E-imza skandalı ve uyuşturucu ticareti
Bir önceki yazımda, devlet hastanesi ve özel hastanelerdeki doktorların çalınan e-imza tokenleri ile ilgili düzenlenen iddianameden bahsetmiştim. İddianamede yer alan ana bilgileri aktarmış ve skandal boyuttaki detayları paylaşmıştım.
Depremde hayatını kaybetmiş doktorların hesaplarıyla reçete düzenlenip uyuşturucu etkisi olan ilaçların satılması ve 2020’de vefat eden bir doktorun adına 2023 yılında dahi reçeteler düzenlemesi yapmışlardı.
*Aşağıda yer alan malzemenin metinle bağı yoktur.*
(** Lines 114 to 126: the alias and the registry entry for Prometheus. *)
Definition register_prometheus (ctx : Ctx) : Ctx :=
  match _find_prometheus_k8s_service ctx with
  | None => ctx
  | Some k8s_svc =>
      {| config_exclude := config_exclude ctx;
         warnings := warnings ctx;
         alias_map := <[svc_name k8s_svc := "prometheus"]> (alias_map ctx);
         services_by_selector :=
           match assoc "prometheus" (services_by_selector ctx) with
           | Some _ => services_by_selector ctx
           | None =>
               services_by_selector ctx
               ++ [("prometheus",
                    synthetic_prometheus (svc_namespace k8s_svc) (svc_ports k8s_svc))]
           end;
         configmaps := configmaps ctx;
         generated_cms := generated_cms ctx;
         output_dir := output_dir ctx;
         written := written ctx |}
  end.

(** ** Phase 1: the Prometheus resource *)

(** [_index_prometheus]: the new value of [self._prometheus_spec] and the
    lines printed on standard error. *)
Definition _index_prometheus (self_spec : option PrometheusSpec)
    (manifests : list PrometheusCR) : option PrometheusSpec * list string :=
  match manifests with
  | [] => (self_spec, [])
  | m :: extra =>
      (Some {| prom_image := default "" (prom_cr_image m);
               prom_version := default "" (prom_cr_version m);
               prom_retention := default "" (prom_cr_retention m) |},
       map (λ m', "Warning: ignoring extra Prometheus CR '"
                  +:+ default "?" (prom_cr_name m') +:+ "' (only the first is used)")
           extra)
  end.

(** ** Phase 2: the ServiceMonitors *)

(** The accumulators of the loop over the manifests, with the context. *)
Record Loop := {
  scrape_jobs : list ScrapeJob;
  ca_mounts : list string;
  loop_ctx : Ctx;
}.

(** The accumulators before the first manifest. *)
Definition start (ctx : Ctx) : Loop :=
  {| scrape_jobs := []; ca_mounts := []; loop_ctx := ctx |}.

(** Lines 76 to 88: the matched service, if any, and the compose name;
    [None] when neither the labels nor the names resolve. *)
Definition resolve_target (name : string) (match_labels : list (string * string))
    (ctx : Ctx) : option (option ServiceInfo * string) :=
  match _find_service match_labels ctx with
  | Some target_svc =>
      let svc_name := svc_name target_svc in
      Some (Some target_svc, default svc_name (alias_map ctx !! svc_name))
  | None =>
      match _fallback_by_name name match_labels ctx with
      | Some compose_name => Some (None, compose_name)
      | None => None
      end
  end.

(** The loop over [enumerate(endpoints)], from index [idx] on. *)
Fixpoint endpoints_loop (name : string) (ep_count : nat)
    (target_svc : option ServiceInfo) (compose_name : string)
    (idx : nat) (eps : list Endpoint) (st : Loop) : Loop :=
  match eps with
  | [] => st
  | ep :: rest =>
      let '(res, ctx') :=
        _build_scrape_job name idx ep_count ep target_svc compose_name (loop_ctx st) in
      let st' :=
        match res with
        | None => {| scrape_jobs := scrape_jobs st; ca_mounts := ca_mounts st;
                     loop_ctx := ctx' |}
        | Some r => {| scrape_jobs := scrape_jobs st ++ [jr_job r];
                       ca_mounts := ca_mounts st ++ jr_ca_mounts r;
                       loop_ctx := ctx' |}
        end in
      endpoints_loop name ep_count target_svc compose_name (S idx) rest st'
  end.

(** [ctx.warnings.append(msg)] inside the loop; the accumulators stay. *)
Definition warn_loop (msg : string) (st : Loop) : Loop :=
  {| scrape_jobs := scrape_jobs st; ca_mounts := ca_mounts st;
     loop_ctx := warn msg (loop_ctx st) |}.

Section Provider.

(** [fnmatch.fnmatch name pat] of the Python library. *)
Variable fnmatch : string → string → bool.

(** [_is_excluded] (lines 355 to 357). *)
Definition _is_excluded (name : string) (exclude : list string) : bool :=
  existsb (fnmatch name) exclude.

(** The body of the loop over the manifests (lines 65 to 102). *)
Definition monitor_step (st : Loop) (m : ServiceMonitor) : Loop :=
  let ctx := loop_ctx st in
  let name := default "?" (sm_name m) in
  let match_labels := sm_matchLabels m in
  match match_labels with
  | [] =>
      warn_loop ("ServiceMonitor '" +:+ name +:+ "': no selector.matchLabels, skipping") st
  | _ :: _ =>
      match resolve_target name match_labels ctx with
      | None =>
          warn_loop ("ServiceMonitor '" +:+ name +:+ "': no K8s Service matches labels "
                     +:+ Py.repr_dict match_labels +:+ ", skipping") st
      | Some (target_svc, compose_name) =>
          if _is_excluded compose_name (config_exclude ctx) then st
          else
            let endpoints := sm_endpoints m in
            endpoints_loop name (length endpoints) target_svc compose_name 0 endpoints st
      end
  end.

(** [for m in manifests: ...] *)
Definition monitors_loop (manifests : list ServiceMonitor) (st : Loop) : Loop :=
  fold_left monitor_step manifests st.

(** [_process_servicemonitors] (lines 56 to 128); [self_spec] is
    [self._prometheus_spec]. *)
Definition _process_servicemonitors (self_spec : option PrometheusSpec)
    (manifests : list ServiceMonitor) (ctx : Ctx) : ConvertResult * Ctx :=
  match manifests with
  | [] => (empty_result, ctx)
  | _ :: _ =>
      let st := monitors_loop manifests (start ctx) in
      match scrape_jobs st with
      | [] => (empty_result, warn "No resolvable ServiceMonitors found" (loop_ctx st))
      | _ :: _ =>
          let ctx1 := _write_scrape_config (scrape_jobs st) (loop_ctx st) in
          let '(service, ctx2) := _build_prometheus_service self_spec (ca_mounts st) ctx1 in
          ({| services := [("prometheus", service)] |}, register_prometheus ctx2)
      end
  end.

End Provider.

(** ** Notions of the specification *)

(** The alias table applied to a name, the identity where it has no entry. *)
Definition alias_of (ctx : Ctx) (candidate : string) : string :=
  default candidate (alias_map ctx !! candidate).

(** A name is accepted by the name heuristic when it is a key of the alias
    table, a value of the alias table, or a key of the service registry. *)
Definition accepted (ctx : Ctx) (x : string) : Prop :=
  (∃ v, alias_map ctx !! x = Some v)
  ∨ (∃ k, alias_map ctx !! k = Some x)
  ∨ (∃ s, (x, s) ∈ services_by_selector ctx).

(** The context [ctx] with its warning sink replaced. *)
Definition with_warnings (ws : list string) (ctx : Ctx) : Ctx :=
  {| config_exclude := config_exclude ctx;
     warnings := ws;
     alias_map := alias_map ctx;
     services_by_selector := services_by_selector ctx;
     configmaps := configmaps ctx;
     generated_cms := generated_cms ctx;
     output_dir := output_dir ctx;
     written := written ctx |}.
Düşünün, 1301 reçete ve 585 bin kapsül yeşil reçeteli haptan bahsediyoruz. Yazım yayımlandıktan sonra çok fazla mesaj aldım ve birçok kişi bana ulaştı. Türk Eczacılar Birliği Başkanı sayın Arman Ünye ile de konuyu konuştuk. Kendisi, yaşanan bu olaylar karşısında kendi açılarından alınan önlemleri aktardı. İddianamede de adı geçen Ataşehir’deki eczanenin diploma kiralama nedeniyle kapatıldığını ve bu olaylarla ilgili kendilerine mahkemeler tarafından verilen bilgiler kapsamında ciddi yaptırımlar uyguladıklarını belirtti.
Çeteye ilişkin ilk haberi 2023 yılında Sabah ve A Haber gündeme getirmişti. Çetenin fotoğraflarını da yayınlamışlardı. Daha sonra da Kısa Dalga’dan meslektaşım gazeteci Canan Coşkun, iddianamedeki ayrıntıları haberleştirmişti.
İddianamede etkin pişmanlıktan yararlanan bir kişi var. Adı Mehmet Kanat. Bu kişi, verdiği ifadede hem örgütü anlatmış hem de mesleğini kötüye kullanan doktoru ifşa etmiş. Kısaca bu kişiyi anlatmak gerekiyor. İddianamede sanıkların birçok eylemi anlatılmış ve bu eylemlerin çoğunda Mehmet Kanat yer almış.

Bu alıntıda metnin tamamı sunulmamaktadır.